脚本:笹野恵 絵コンテ:牧野友映 演出:吉田俊司、牧野友映 作画監督ウクレレ善似郎、松竹徳幸、小島絵美、浅井昭人、山村俊了

【概要】

信長と恒興は、南蛮の商人たちが集まる生駒吉乃の屋敷を訪れる。その頃、美濃の斎藤義龍が弟たち一掃したことで、織田家における帰蝶の立場が危うくなりつつあった。また、信長に対する不信感が募らせる家来たちに心を痛める信勝は、恒興と親しくなった弟、秀孝に手紙を託すのだが……。

【感想】

織田家そして斎藤家における骨肉の争いが縦軸。
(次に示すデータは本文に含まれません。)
Lemma grow_stack_restores_margin_witness :
  262000 <= stacksize (final_state (grow_stack ex_cfg 262000 ex_vm_3mb)
                         ex_vm0) - STACKMARGIN /\
  stacksize ex_vm_3mb
  <= stacksize (final_state (grow_stack ex_cfg 262000 ex_vm_3mb) ex_vm0).
Proof.
  apply (grow_stack_restores_margin ex_cfg 262000 ex_vm_3mb 262000).
  - apply returned_final_state. vm_compute. reflexivity.
  - vm_compute. reflexivity.
  - vm_compute. congruence.
Defined.


(** ** Function entry: totality and the cells it leaves *)

Lemma zlookup_None {A} (l : list A) i :
  zlookup l i = None -> ~ (0 <= i < Z.of_nat (length l)).
Proof.
  unfold zlookup. destruct (decide (0 <= i)); [|lia].
  intros H%lookup_ge_None. lia.
Qed.

Lemma zstore_None {A} (l : list A) i a :
  zstore l i a = None -> ~ (0 <= i < Z.of_nat (length l)).
Proof. unfold zstore. by destruct (decide _). Qed.

Lemma bind_var_get {B} x (k : Value -> M B) vm :
  bind (var_get x) k vm =
  match zlookup (vars vm) x with Some g => k g vm | None => Undef end.
Proof. unfold bind, var_get. by destruct (zlookup _ x). Qed.

Lemma bind_stack_get {B} j (k : Value -> M B) vm :
  bind (stack_get j) k vm =
  match zlookup (stack vm) j with Some g => k g vm | None => Undef end.
Proof. unfold bind, stack_get. by destruct (zlookup _ j). Qed.

Lemma bind_var_set {B} x v (k : unit -> M B) vm :
  bind (var_set x v) k vm =
  match zstore (vars vm) x v with
  | Some l => k tt (set_vars l vm)
  | None => Undef
  end.
Proof. unfold bind, var_set. by destruct (zstore _ x v). Qed.

Lemma bind_stack_set {B} j v (k : unit -> M B) vm :
  bind (stack_set j v) k vm =
  match zstore (stack vm) j v with
  | Some l => k tt (set_stack l vm)
  | None => Undef
  end.
Proof. unfold bind, stack_set. by destruct (zstore _ j v). Qed.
後者によって立場が危うくなった帰蝶の存在が、織田家において孤立し始めた信長をつなぎとめる。奔放に振る舞う信長と彼についていく帰蝶のパートナーシップが、津々木の謀略によって退路を断たれた信勝の悲劇を強調する。なまめかしく表現される信勝と津々木の蜜月描写が、あえてなまめかしさを避けたかのような信長と帰蝶のそれと対照的に感じられるところに妙味がある。かつての信勝をほうふつとさせる無邪気さが印象的だった秀孝が犠牲となった理不尽がやるせない。